__TASK TO CARRY OUT__
Collect every line below that contains the word "here".

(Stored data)
(** * Planning graph of [my_planning_graph.py]: a shallow embedding

    The Python module builds a planning graph out of node objects that refer
    to one another (parents, children, mutex).  The embedding keeps that
    object structure: every [PgNode] lives in a store at an address, and the
    sets of the source hold references to those objects.  The fields of a
    node that never change after its constructor ran (symbol, polarity,
    action, prenodes, effnodes, is_persistent) travel with the reference;
    the three mutable sets of the base class are looked up in the store.

    A Python [set] is a list without two [==]-equal members.  Python leaves
    the order in which a set is visited open; here a set is visited in the
    order of insertion.  The order decides which of several equal nodes a
    set keeps, not which keys it holds. *)

From Stdlib Require Import ZArith Lia Ascii.
From stdpp Require Import base strings list gmap.

Local Open Scope string_scope.
Local Open Scope list_scope.
Local Open Scope nat_scope.

(** ** Python equality and sets *)

(** [__eq__] of a class. *)
Class PyEq (A : Type) := py_eq : A → A → bool.

(** The key that [__eq__] (and [__hash__]) look at. *)
Class PyKey (A K : Type) := py_key : A → K.

(** [__eq__] compares exactly the key. *)
Class PyKeyLaw (A K : Type) `{PyEq A} `{PyKey A K} :=
  py_eq_key : ∀ x y : A, py_eq x y = true ↔ py_key x = py_key y.

(** The address of the object a reference points to. *)
Class HasAddr (A : Type) := addr : A → nat.

Section pyset.
Context {A : Type} `{PyEq A}.

(** [x in s] *)
Definition set_in (x : A) (s : list A) : bool :=
  existsb (λ y, py_eq y x) s.

(** [s.add(x)]: an equal member already present is kept. *)
Definition set_add (x : A) (s : list A) : list A :=
  if set_in x s then s else s ++ [x].

(** [s.update(xs)] *)
Definition set_update (s xs : list A) : list A :=
  fold_left (λ s x, set_add x s) xs s.

(** [s1 == s2] *)
Definition set_eq (s1 s2 : list A) : bool :=
  Nat.eqb (length s1) (length s2) && forallb (λ x, set_in x s2) s1.
End pyset.

(** [l[i]] with Python's negative indices; [None] stands for IndexError. *)
Definition py_index {A} (l : list A) (i : Z) : option A :=
  if (i <? 0)%Z
  then if (- i <=? Z.of_nat (length l))%Z
       then l !! Z.to_nat (Z.of_nat (length l) + i)
       else None
  else l !! Z.to_nat i.

(** ** class PgNode: the mutable part of every node *)

Record PgNode (P M : Type) := mkPgNode {
  parents : list P;
  children : list P;
  mutex : list M
}.
Arguments mkPgNode {P M} _ _ _.
Arguments parents {P M} _.
Arguments children {P M} _.
Arguments mutex {P M} _.

Record Store (P M : Type) := mkStore {
  next_addr : nat;
  objs : gmap nat (PgNode P M)
}.
Arguments mkStore {P M} _ _.
Arguments next_addr {P M} _.
Arguments objs {P M} _.

Section store.
Context {P M : Type}.

(** [PgNode.__init__]: three empty sets. *)
Definition PgNode_init : PgNode P M := mkPgNode [] [] [].

Definition empty_store : Store P M := mkStore 0 ∅.

Definition deref (st : Store P M) (i : nat) : PgNode P M :=
  default PgNode_init (objs st !! i).

Definition alloc (st : Store P M) : nat * Store P M :=
  (next_addr st,
   mkStore (S (next_addr st)) (<[next_addr st := PgNode_init]> (objs st))).

Definition modify (f : PgNode P M → PgNode P M) (i : nat)
    (st : Store P M) : Store P M :=
  mkStore (next_addr st) (<[i := f (deref st i)]> (objs st)).

Definition with_parents (f : list P → list P) (o : PgNode P M) :=
  mkPgNode (f (parents o)) (children o) (mutex o).
Definition with_children (f : list P → list P) (o : PgNode P M) :=
  mkPgNode (parents o) (f (children o)) (mutex o).
Definition with_mutex (f : list M → list M) (o : PgNode P M) :=
  mkPgNode (parents o) (children o) (f (mutex o)).

Context `{PyEq M} `{HasAddr M}.

(** [PgNode.is_mutex] *)
Definition is_mutex (st : Store P M) (self other : M) : bool :=
  if set_in other (mutex (deref st (addr self))) then true else false.

(** [mutexify]; both arguments have one node type here, so the TypeError
    branch of the source cannot be taken. *)
Definition mutexify (st : Store P M) (node1 node2 : M) : Store P M :=
  let st := modify (with_mutex (set_add node2)) (addr node1) st in
  modify (with_mutex (set_add node1)) (addr node2) st.
End store.

(** ** class PgNode_s and class PgNode_a *)

Record PgNode_s := mkPgNode_s {
  s_addr : nat;
  symbol : string;
  is_pos : bool
}.

(** Modelled from the spec: the class [Action] of aimacode.planning is not
    part of the module.  A ground action has the name and the arguments of
    its expression and four literal lists: positive and negative
    preconditions, positive and negative effects. *)
Record Action := mkAction {
  name : string;
  args : list string;
  precond_pos : list string;
  precond_neg : list string;
  effect_add : list string;
  effect_rem : list string
}.

Record PgNode_a := mkPgNode_a {
  a_addr : nat;
  action : Action;
  prenodes : list PgNode_s;
  effnodes : list PgNode_s;
  is_persistent : bool
}.

#[global] Instance PgNode_s_addr : HasAddr PgNode_s := s_addr.
#[global] Instance PgNode_a_addr : HasAddr PgNode_a := a_addr.

(** [PgNode_s.__eq__] *)
#[global] Instance PgNode_s_eq : PyEq PgNode_s := λ self other,
  bool_decide (is_pos self = is_pos other) &&
  bool_decide (symbol self = symbol other).

(** [PgNode_a.__eq__] *)
#[global] Instance PgNode_a_eq : PyEq PgNode_a := λ self other,
  bool_decide (is_persistent self = is_persistent other) &&
  bool_decide (name (action self) = name (action other)) &&
  bool_decide (args (action self) = args (action other)).

Abbreviation literal := (string * bool)%type.
Abbreviation action_id := (string * list string * bool)%type.
(** Each column of the frame holds the values of its key, one for each
    record: the values as parsed, the integers turned into floats in a
    column with a gap. *)
Lemma DataFrame_cells content results k :
  parse_content content = Ok results -> results <> [] -> In k record_keys ->
  column (DataFrame results) k
  = map (fun d => typed results k (dict_get d k)) results.
Proof.
  intros Hp Hne Hk.
  rewrite (DataFrame_column results k Hne (parse_content_keys _ _ Hp) Hk).
  pose proof (parse_content_typed _ _ Hp) as Ht.
  assert (Hcol : map (fun d => typed results k (dict_get d k)) results
                 = if has_gap results k
                   then map upcast (map (fun d => dict_get d k) results)
                   else map (fun d => dict_get d k) results).
  { unfold typed. destruct (has_gap results k); [|reflexivity].
    now rewrite map_map. }
  rewrite Hcol, has_gap_column.
  destruct (existsb (str_eqb k) int_keys) eqn:Hint.
  - apply infer_column_ints. apply Forall_map.
    eapply Forall_impl; [|exact Ht]. intros d Hd. specialize (Hd k Hk).
    now rewrite Hint in Hd.
  - destruct (infer_column_other (map (fun d => dict_get d k) results))
      as [H1 H2].
    + apply Forall_map. eapply Forall_impl; [|exact Ht].
      intros d Hd. specialize (Hd k Hk). now rewrite Hint in Hd.
    + rewrite H1, H2. now destruct (existsb (fun x => negb (notna x)) _).
Qed.
(** * Recipe extraction: schema validation, normalization and the HTTP route

  A shallow embedding of the extraction pipeline of the repository:

  - [app/api/extract-recipe/route.ts]  (module [Route]):  the zod schemas
    [IngredientSchema] and [RecipeSchema] with their [transform] hooks, the
    chat prompt and the [POST] handler;
  - [app/utils/extractRecipe.ts]  (module [ExtractRecipe]):  the second,
    older [RecipeSchema] and its structured output parser;
  - [app/page.tsx]  (module [Page]):  [extractTextFromPDF],
    [handleFileChange] and [processRecipe] of the page component.

  Values are modelled as JavaScript has them: a JSON value is a tree whose
  numbers are IEEE 754 doubles ([spec_float]), whose objects are lists of
  key/value bindings and in which [null] is a value of its own, while a
  missing property ([undefined]) is the absence of a binding.  The zod
  combinators the schemas are built from are modelled after zod 3. *)

From Stdlib Require Import String Ascii List Bool Arith ZArith Lia.
From Stdlib Require Import Floats.SpecFloat.
Import ListNotations.
Local Open Scope string_scope.
Local Open Scope list_scope.

Set Implicit Arguments.
Set Warnings "-register-all".

(* ===================================================================== *)
(** ** JavaScript values                                                  *)
(* ===================================================================== *)

Module JS.

(** A JavaScript number. *)
Definition number := spec_float.

Definition zero : number := S754_zero false.
Definition neg_zero : number := S754_zero true.

(** The number written by an integer literal, [of_Z 20] for [20]. *)
Definition of_Z (z : Z) : number :=
  match z with
  | Z0 => zero
  | Zpos p => S754_finite false p 0
  | Zneg p => S754_finite true p 0
  end.
Lemma str_app_assoc (a b c : string) : (a +:+ b) +:+ c = a +:+ (b +:+ c).
Proof. induction a as [|x a IH]; [done|]. rewrite ?str_app_cons. by f_equal. Qed.

Lemma split_on_none c s : str_has c s = false -> split_on c s = [s].
Proof.
  induction s as [|a s IH]; simpl; [done|]. intros [Ha Hs]%orb_false_iff.
  apply bool_decide_eq_false in Ha. destruct (Ascii.ascii_dec a c); [done|]. by rewrite IH.
Qed.

Lemma split_on_app c s t :
  str_has c s = false -> split_on c (s +:+ String c t) = s :: split_on c t.
Proof.
  induction s as [|a s IH]; simpl.
  - intros _. by destruct (Ascii.ascii_dec c c).
  - intros [Ha Hs]%orb_false_iff. apply bool_decide_eq_false in Ha.
    destruct (Ascii.ascii_dec a c); [done|]. by rewrite IH.
Qed.

Lemma str_app_inj_l (s t u : string) : s +:+ t = s +:+ u -> t = u.
Proof. induction s as [|a s IH]; simpl; [done|]. intros [= H]. by apply IH. Qed.

(** * Lists *)
Lemma forallb_decide {A} (P : A -> Prop) `{!forall x, Decision (P x)} (l : list A) :
  forallb (fun x => bool_decide (P x)) l = true <-> Forall P l.
Proof.
  induction l as [|x l IH]; simpl; [done|].
  rewrite andb_true_iff, IH, Forall_cons. destruct (bool_decide_reflect (P x)); naive_solver.
Qed.

(** ** Counting occurrences *)
Section Counting.
Context {A : Type} `{!EqDecision A}.

Definition count (x : A) (l : list A) : nat := length (filter (.= x) l).

Lemma count_app x l1 l2 : count x (l1 ++ l2) = (count x l1 + count x l2)%nat.
Proof. unfold count. by rewrite filter_app, length_app. Qed.
Lemma count_cons x y l : count x (y :: l) = ((if decide (x = y) then 1 else 0) + count x l)%nat.
Proof. unfold count. rewrite filter_cons. repeat case_decide; simpl; naive_solver. Qed.
Lemma count_replicate x y n : count x (replicate n y) = (if decide (x = y) then n else 0)%nat.
Proof.
  induction n as [|n IH]; simpl; [by case_decide|]. rewrite count_cons, IH. case_decide; lia.
Qed.
Lemma binary_round_valid s p e : fvalid (binary_round 53 1024 s p e) = true.
Proof.
  unfold binary_round.
  pose proof (shl_align_spec p e (fexp 53 1024 (Z.pos (digits2_pos p) + e))) as H.
  destruct (shl_align _ _ _) as [p' e'] eqn:E. destruct H as [He Hp].
  apply binary_round_aux_valid; [lia|].
  rewrite Hp, Zdigits2_shift by lia. simpl (Zdigits2 (Z.pos p)).
  replace (Z.pos (digits2_pos p) + (e - e') + e') with (Z.pos (digits2_pos p) + e) by lia. lia.
Qed.

Lemma binary_normalize_valid z e s : fvalid (binary_normalize 53 1024 z e s) = true.
Proof. destruct z; [done|apply binary_round_valid..]. Qed.

Lemma of_Z_valid z : fvalid (of_Z z) = true.
Proof. apply binary_normalize_valid. Qed.

Lemma fneg_valid x : fvalid (fneg x) = fvalid x.
Proof. by destruct x. Qed.

Lemma fadd_valid x y : fvalid x = true -> fvalid y = true -> fvalid (fadd x y) = true.
Proof.
  intros Hx Hy. destruct x as [[]|[]| |], y as [[]|[]| |]; try done; apply binary_normalize_valid.
Qed.

Lemma fmul_valid x y : fvalid x = true -> fvalid y = true -> fvalid (fmul x y) = true.
Proof.
  intros Hx Hy. destruct x as [| | |sx mx ex], y as [| | |sy my ey]; try done.
  apply fvalid_finite in Hx as [Hx1 Hx2]. apply fvalid_finite in Hy as [Hy1 Hy2].
  apply binary_round_aux_valid; [lia|]. rewrite Pos2Z.inj_mul, fexp64.
  assert (Zdigits2 (Z.pos mx) + Zdigits2 (Z.pos my) - 1 <= Zdigits2 (Z.pos mx * Z.pos my)).
  { pose proof (Zdigits2_bounds (Z.pos mx)). pose proof (Zdigits2_bounds (Z.pos my)).
    pose proof (Zdigits2_pos (Z.pos mx)). pose proof (Zdigits2_pos (Z.pos my)).
    assert (Zdigits2 (2 ^ (Zdigits2 (Z.pos mx) - 1 + (Zdigits2 (Z.pos my) - 1))) =
      Zdigits2 (Z.pos mx) + Zdigits2 (Z.pos my) - 1) as <-.
    { rewrite <- (Z.mul_1_l (2 ^ _)), Zdigits2_shift by lia. simpl (Zdigits2 1). lia. }
    apply Zdigits2_mono. rewrite Z.pow_add_r by lia.
    pose proof (Z.pow_pos_nonneg 2 (Zdigits2 (Z.pos mx) - 1)).
    pose proof (Z.pow_pos_nonneg 2 (Zdigits2 (Z.pos my) - 1)). nia. }
  pose proof (Zdigits2_pos (Z.pos mx)). pose proof (Zdigits2_pos (Z.pos my)). lia.
Qed.

Lemma div_digits a b : 0 < a -> 0 < b -> Zdigits2 a - Zdigits2 b <= Zdigits2 (a / b).
Proof.
  intros Ha Hb. pose proof (Zdigits2_bounds a Ha). pose proof (Zdigits2_bounds b Hb).
  pose proof (Zdigits2_pos b Hb). pose proof (Zdigits2_nonneg (a / b)).
  destruct (Z.le_gt_cases (Zdigits2 a) (Zdigits2 b)); [lia|].
  assert (2 ^ (Zdigits2 a - Zdigits2 b - 1) <= a / b).
  { apply Z.div_le_lower_bound; [done|].
    replace (Zdigits2 a - 1) with (Zdigits2 b + (Zdigits2 a - Zdigits2 b - 1)) in * by lia.
    rewrite Z.pow_add_r in * by lia.
    pose proof (Z.pow_pos_nonneg 2 (Zdigits2 a - Zdigits2 b - 1)). nia. }
  pose proof (Z.pow_pos_nonneg 2 (Zdigits2 a - Zdigits2 b - 1)).
  assert (Zdigits2 (2 ^ (Zdigits2 a - Zdigits2 b - 1)) = Zdigits2 a - Zdigits2 b) as <-.
  { rewrite <- (Z.mul_1_l (2 ^ _)), Zdigits2_shift by lia. simpl (Zdigits2 1). lia. }
  apply Zdigits2_mono. lia.
Qed.
(* ===== verification/KdUtil.v ===== *)
(** k8s.io/kubedirect/pkg/util: the concurrent map that the dispatcher and the
    kubelet use.  Its source is a submodule, so it appears as a class of the
    operations called, with their documented behaviour as laws. *)
From S2P Require Import Prelude.

(** Each operation runs under the map's lock, hence is one step.  [Inner] is
    the underlying map; [GetOrCreate] returns the value present, or stores the
    given one, and whether it did. *)
Class SharedMap (V M : Type) := {
  NewSharedMap : M;
  Get : string -> M -> option V;
  Set_ : string -> V -> M -> M;
  Del : string -> M -> M * option V;
  GetOrCreate : string -> V -> M -> M * V * bool;
  Inner : M -> gmap string V
}.
Class SharedMapLaws (V M : Type) `{!SharedMap V M} := {
  inner_new : Inner NewSharedMap = ∅;
  get_inner : forall k m, Get k m = Inner m !! k;
  inner_set : forall k v m, Inner (Set_ k v m) = <[k := v]> (Inner m);
  inner_del : forall k m, Inner (fst (Del k m)) = delete k (Inner m);
  del_inner : forall k m, snd (Del k m) = Inner m !! k;
  get_or_create : forall k v m,
    let '(m', v', fresh) := GetOrCreate k v m in
    match Inner m !! k with
    | Some old => v' = old /\ fresh = false /\ Inner m' = Inner m
    | None => v' = v /\ fresh = true /\ Inner m' = <[k := v]> (Inner m)
    end
}.

(** A map that satisfies them. *)
#[export] Instance gmap_shared {V} : SharedMap V (gmap string V) := {
  NewSharedMap := ∅;
  Get k m := m !! k;
  Set_ k v m := <[k := v]> m;
  Del k m := (delete k m, m !! k);
  GetOrCreate k v m := match m !! k with Some old => (m, old, false) | None => (<[k := v]> m, v, true) end;
  Inner m := m
}.
#[export] Instance gmap_shared_laws {V} : SharedMapLaws V (gmap string V).
Proof. split; try done. intros k v m. simpl. by destruct (m !! k). Qed.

__EXERCISE SOLUTION__
    the order in which a set is visited open; here a set is visited in the
(** [mutexify]; both arguments have one node type here, so the TypeError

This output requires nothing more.